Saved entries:
(** *** Cloning has no second engine *)

(** [clone_voice_from_sample] makes at most the one call of the model,
    and answers [False] if the model raises when it is called. *)
Lemma clone_outcome env self text wav out lang speed st :
  exists b s',
    clone_voice_from_sample env self text wav out lang speed st = (Ok b, s')
    /\ (calls (log s') = calls (log st)
        \/ calls (log s')
           = calls (log st) ++ [clone_call self text wav out lang speed])
    /\ (forall e fs1,
          engine env (clone_call self text wav out lang speed)
            (State (fs st)
               (log st ++ clone_announcement self text wav lang speed))
          = (Some e, fs1) ->
          b = false).
Proof.
  destruct (negb (engine_is (primary_engine self) "TTS") || negb (tts self))
    eqn:Hguard.
  - rewrite (clone_without_model _ _ _ _ _ _ _ _ Hguard).
    eexists _, _. split; [reflexivity|]. cbn [log]. split; [|reflexivity].
    left. rewrite calls_app. apply app_nil_r.
  - destruct (fs st !! wav) as [n|] eqn:Hwav.
    + apply orb_false_elim in Hguard as [H1 H2].
      apply negb_false_iff in H1, H2.
      destruct (clone_summary env self text wav out lang speed st n H1 H2 Hwav)
        as (b & s' & l & Hrun & Hlog & Hl & Hcase).
      exists b, s'. split; [exact Hrun|]. split.
      * right. rewrite Hlog, !calls_app, clone_announcement_silent.
        cbn [calls app]. now rewrite Hl.
      * intros e fs1 He. now rewrite He in Hcase.
    + rewrite (clone_missing_sample _ _ _ _ _ _ _ _ Hguard Hwav).
      eexists _, _. split; [reflexivity|]. cbn [log]. split; [|reflexivity].
      left. rewrite calls_app. apply app_nil_r.
Qed.

(** * Properties of the specification *)

(** ** The language negotiator *)

(** C7. A requested language that is among the supported languages is
    returned unchanged by [_pick_language]. *)
Theorem pick_language_supported (supported : list string) (desired_lang : string) :
  In desired_lang supported ->
  _pick_language supported desired_lang = desired_lang.
Proof.
  intros Hin. unfold _pick_language.
  apply str_in_In in Hin. now rewrite Hin.
Qed.

Lemma pick_language_supported_witness :
  In "ru"%string xtts_languages
  /\ _pick_language xtts_languages "ru" = "ru"%string.
Proof.
  assert (Hin : In "ru"%string xtts_languages)
    by (unfold xtts_languages; simpl; tauto).
  split; [exact Hin | exact (pick_language_supported _ _ Hin)].
Defined.

(** C6. For a requested language that is not supported, [_pick_language]
    applies a fixed table: ["uk"] becomes ["ru"] when ["ru"] is
    supported, and everything else (["uk"] without ["ru"] included)
    becomes ["en"]. When [clone_voice_from_sample] gets past its guards
    and the chosen language differs from the requested one, the
    substitution is printed and the model is called with the chosen
    language. *)
Theorem language_substitution (self : VoiceCloner) (lang : string) :
  ~ In lang (supported_languages self) ->
  let selected := _pick_language (supported_languages self) lang in
  (lang = "uk"%string -> In "ru"%string (supported_languages self) ->
   selected = "ru"%string)
  /\ (lang = "uk"%string -> ~ In "ru"%string (supported_languages self) ->
      selected = "en"%string)
  /\ (lang <> "uk"%string -> selected = "en"%string)
  /\ (forall env text wav out speed st n,
        engine_is (primary_engine self) "TTS" = true -> tts self = true ->
        fs st !! wav = Some n ->
        exists b s',
          clone_voice_from_sample env self text wav out lang speed st
          = (Ok b, s')
          /\ (selected <> lang ->
              In (Print (MsgLangSubst lang selected)) (log s'))
          /\ calls (log s')
             = calls (log st)
               ++ [tts_to_file text (Some wav) selected
                     (Some (clamp_speed speed)) out]).
Proof.
  intros Hnot selected. subst selected.
  apply str_in_not_In in Hnot.
  split; [|split; [|split]].
  - intros -> Hru. apply str_in_In in Hru.
    unfold _pick_language. now rewrite Hnot, Hru.
  - intros -> Hru. apply str_in_not_In in Hru.
    unfold _pick_language. now rewrite Hnot, Hru.
  - intros Hne. apply String.eqb_neq in Hne.
    unfold _pick_language. now rewrite Hnot, Hne.
  - intros env text wav out speed st n H1 H2 Hwav.
    destruct (clone_summary env self text wav out lang speed st n H1 H2 Hwav)
      as (b & s' & l & Hrun & Hlog & Hl & _).
    exists b, s'. split; [exact Hrun|]. split.
    + intros Hne. rewrite Hlog. apply in_or_app. right. apply in_or_app. left.
      unfold clone_announcement. apply String.eqb_neq in Hne. rewrite Hne.
      now left.
    + rewrite Hlog, !calls_app, clone_announcement_silent. cbn [calls app].
      now rewrite Hl.
Qed.

Lemma language_substitution_witness :
  ~ In "uk"%string (supported_languages coqui)
  /\ _pick_language (supported_languages coqui) "uk" = "ru"%string
  /\ exists b s',
       clone_voice_from_sample (world true true (writes 20000)) coqui
         (Py.u "dobryi den") "speaker.wav" "out.wav" "uk" Py.f1_0 st0
       = (Ok b, s')
       /\ In (Print (MsgLangSubst "uk" "ru")) (log s')
       /\ calls (log s')
          = [tts_to_file (Py.u "dobryi den") (Some "speaker.wav"%string) "ru"
               (Some Py.f1_0) "out.wav"].
Proof.
  assert (Hnot : ~ In "uk"%string (supported_languages coqui))
    by (apply str_in_not_In; reflexivity).
  assert (Hru : In "ru"%string (supported_languages coqui))
    by (apply str_in_In; reflexivity).
  destruct (language_substitution coqui "uk" Hnot)
    as (Htable & _ & _ & Hreport).
  split; [exact Hnot|]. split; [exact (Htable eq_refl Hru)|].
  destruct (Hreport (world true true (writes 20000)) (Py.u "dobryi den")
              "speaker.wav"%string "out.wav"%string Py.f1_0 st0 480000
              eq_refl eq_refl eq_refl)
    as (b & s' & Hrun & Hprint & Hcalls).
  exists b, s'. split; [exact Hrun|]. split.
  - apply Hprint. discriminate.
  - exact Hcalls.
Defined.
(** * sparkwarehouse: the SCD merge entry point and the attribute decorator

    A shallow embedding of the two Python modules of the repository,

    - [scd_merge.py]: the module docstring (the SCD type definitions with
      their worked examples) and the function [scd_merge];
    - [add_attributes.py]: the decorator [add_attr] and the module-level
      statements that register extensions on [DataFrame];

    over a small model of the Python run time: objects, exceptions, name
    resolution through the local, global and builtin scopes, and the
    binding of positional arguments at a call. *)

From Stdlib Require Import ZArith.
From stdpp Require Import gmap strings list fin_maps.

#[local] Set Warnings "-register-all".

Local Open Scope string_scope.
Local Open Scope Z_scope.

(** ** The Python run time the two modules rely on *)

Module Py.

(** A cell of a table: the docstring's tables hold identifiers, dates
    (written [2022-01-01]), integers and [null]. *)
Inductive cell : Type :=
  | Null
  | Int (z : Z)
  | Str (s : string).

#[global] Instance cell_eq_dec : EqDecision cell.
Proof. solve_decision. Defined.

(** A table as the docstring prints it: a header and the rows under it. *)
Record DataFrame : Type := mkDataFrame {
  columns : list string;
  rows : list (list cell)
}.

(** Objects.  Functions, classes and builtins are known by their name;
    a property object remembers its getter; [PObject] is any other
    object of the interpreter, known by a description. *)
Inductive pyobj : Type :=
  | PNone
  | PInt (z : Z)
  | PStr (s : string)
  | PList (items : list pyobj)
  | PDict (items : list (string * pyobj))
  | PFrame (df : DataFrame)
  | PFunction (qualname : string)
  | PClass (qualname : string)
  | PBuiltin (name : string)
  | PProperty (fget : pyobj)
  | PObject (description : string).

(** Exceptions, with the data their message is built from. *)
Inductive exn : Type :=
  | NameError (name : string)
  | TypeError_missing (func : string) (missing : list string)
  | TypeError_too_many (func : string) (takes given : nat)
  | TypeError_unexpected_keyword (func keyword : string)
  | TypeError_setattr (attr : string)
  | AttributeError (attr : string)
  | ModuleNotFoundError (module : string)
  | ImportError (module name : string)
  | UserError (cls : string).

#[global] Instance exn_eq_dec : EqDecision exn.
Proof. solve_decision. Defined.

(** The name of the class of an exception, as [type(e).__name__]. *)
Definition exn_class (e : exn) : string :=
  match e with
  | NameError _ => "NameError"
  | TypeError_missing _ _ | TypeError_too_many _ _ _
  | TypeError_unexpected_keyword _ _ | TypeError_setattr _ => "TypeError"
  | AttributeError _ => "AttributeError"
  | ModuleNotFoundError _ => "ModuleNotFoundError"
  | ImportError _ _ => "ImportError"
  | UserError cls => cls
  end.

(** The outcome of evaluating an expression or calling a function. *)
Inductive outcome (A : Type) : Type :=
  | Return (a : A)
  | Raise (e : exn).
Arguments Return {A} a.
Arguments Raise {A} e.

#[global] Instance outcome_ret : MRet outcome := @Return.
#[global] Instance outcome_bind : MBind outcome := λ A B f m,
  match m with
  | Return a => f a
  | Raise e => Raise e
  end.

Definition returns {A} (m : outcome A) : bool :=
  match m with Return _ => true | Raise _ => false end.

(** [raises_class m c]: the evaluation raised an exception of class [c]. *)
Definition raises_class {A} (m : outcome A) (c : string) : bool :=
  match m with
  | Return _ => false
  | Raise e => bool_decide (exn_class e = c)
  end.

(** The names of the [builtins] module (functions, constants and
    exception classes). *)
Definition builtin_names : list string :=
  [ "abs"; "aiter"; "all"; "anext"; "any"; "ascii"; "bin"; "bool";
    "breakpoint"; "bytearray"; "bytes"; "callable"; "chr"; "classmethod";
    "compile"; "complex"; "copyright"; "credits"; "delattr"; "dict"; "dir";
    "divmod"; "enumerate"; "eval"; "exec"; "exit"; "filter"; "float";
    "format"; "frozenset"; "getattr"; "globals"; "hasattr"; "hash"; "help";
    "hex"; "id"; "input"; "int"; "isinstance"; "issubclass"; "iter"; "len";
    "license"; "list"; "locals"; "map"; "max"; "memoryview"; "min"; "next";
    "object"; "oct"; "open"; "ord"; "pow"; "print"; "property"; "quit";
    "range"; "repr"; "reversed"; "round"; "set"; "setattr"; "slice";
    "sorted"; "staticmethod"; "str"; "sum"; "super"; "tuple"; "type";
    "vars"; "zip"; "__import__"; "__build_class__"; "__debug__";
    "__name__"; "__doc__"; "__package__"; "__loader__"; "__spec__";
    "Ellipsis"; "NotImplemented";
    "BaseException"; "BaseExceptionGroup"; "Exception"; "ExceptionGroup";
    "GeneratorExit"; "KeyboardInterrupt"; "SystemExit"; "ArithmeticError";
    "AssertionError"; "AttributeError"; "BufferError"; "EOFError";
    "ImportError"; "LookupError"; "MemoryError"; "NameError"; "OSError";
    "ReferenceError"; "RuntimeError"; "StopAsyncIteration"; "StopIteration";
    "SyntaxError"; "SystemError"; "TypeError"; "ValueError"; "Warning";
    "FloatingPointError"; "OverflowError"; "ZeroDivisionError";
    "BytesWarning"; "DeprecationWarning"; "EncodingWarning";
    "FutureWarning"; "ImportWarning"; "PendingDeprecationWarning";
    "ResourceWarning"; "RuntimeWarning"; "SyntaxWarning"; "UnicodeWarning";
    "UserWarning"; "BlockingIOError"; "ChildProcessError";
    "ConnectionError"; "BrokenPipeError"; "ConnectionAbortedError";
    "ConnectionRefusedError"; "ConnectionResetError"; "FileExistsError";
    "FileNotFoundError"; "InterruptedError"; "IsADirectoryError";
    "NotADirectoryError"; "PermissionError"; "ProcessLookupError";
    "TimeoutError"; "IndentationError"; "TabError"; "IndexError";
    "KeyError"; "ModuleNotFoundError"; "NotImplementedError";
    "RecursionError"; "UnboundLocalError"; "UnicodeError";
    "UnicodeDecodeError"; "UnicodeEncodeError"; "UnicodeTranslateError";
    "EnvironmentError"; "IOError" ].

Definition is_builtin (name : string) : bool :=
  bool_decide (name ∈ builtin_names).

(** Loading a name that the function does not bind itself: the module's
    globals, then the builtins, else [NameError]. *)
Definition load_global (globals : gmap string pyobj) (name : string)
  : outcome pyobj :=
  match globals !! name with
  | Some v => Return v
  | None => if is_builtin name then Return (PBuiltin name)
            else Raise (NameError name)
  end.

(** Loading a name inside a function body: the frame's locals first. *)
Definition load_name (locals globals : gmap string pyobj) (name : string)
  : outcome pyobj :=
  match locals !! name with
  | Some v => Return v
  | None => load_global globals name
  end.

(** Binding the positional arguments of a call to the parameters of a
    function without defaults: too few or too many raise [TypeError]. *)
Fixpoint bind_positional (func : string) (params : list string)
    (args : list pyobj) (given : nat) (locals : gmap string pyobj)
  : outcome (gmap string pyobj) :=
  match params, args with
  | [], [] => Return locals
  | p :: params', a :: args' =>
      bind_positional func params' args' given (<[p := a]> locals)
  | _ :: _, [] => Raise (TypeError_missing func params)
  | [], _ :: _ =>
      Raise (TypeError_too_many func (given - length args)%nat given)
  end.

Task to complete
Retype the records above exactly, from their first line through the line that contains "- rewrite (clone_without_model", and stop there.

Exercise answer
(** *** Cloning has no second engine *)

(** [clone_voice_from_sample] makes at most the one call of the model,
    and answers [False] if the model raises when it is called. *)
Lemma clone_outcome env self text wav out lang speed st :
  exists b s',
    clone_voice_from_sample env self text wav out lang speed st = (Ok b, s')
    /\ (calls (log s') = calls (log st)
        \/ calls (log s')
           = calls (log st) ++ [clone_call self text wav out lang speed])
    /\ (forall e fs1,
          engine env (clone_call self text wav out lang speed)
            (State (fs st)
               (log st ++ clone_announcement self text wav lang speed))
          = (Some e, fs1) ->
          b = false).
Proof.
  destruct (negb (engine_is (primary_engine self) "TTS") || negb (tts self))
    eqn:Hguard.
  - rewrite (clone_without_model _ _ _ _ _ _ _ _ Hguard).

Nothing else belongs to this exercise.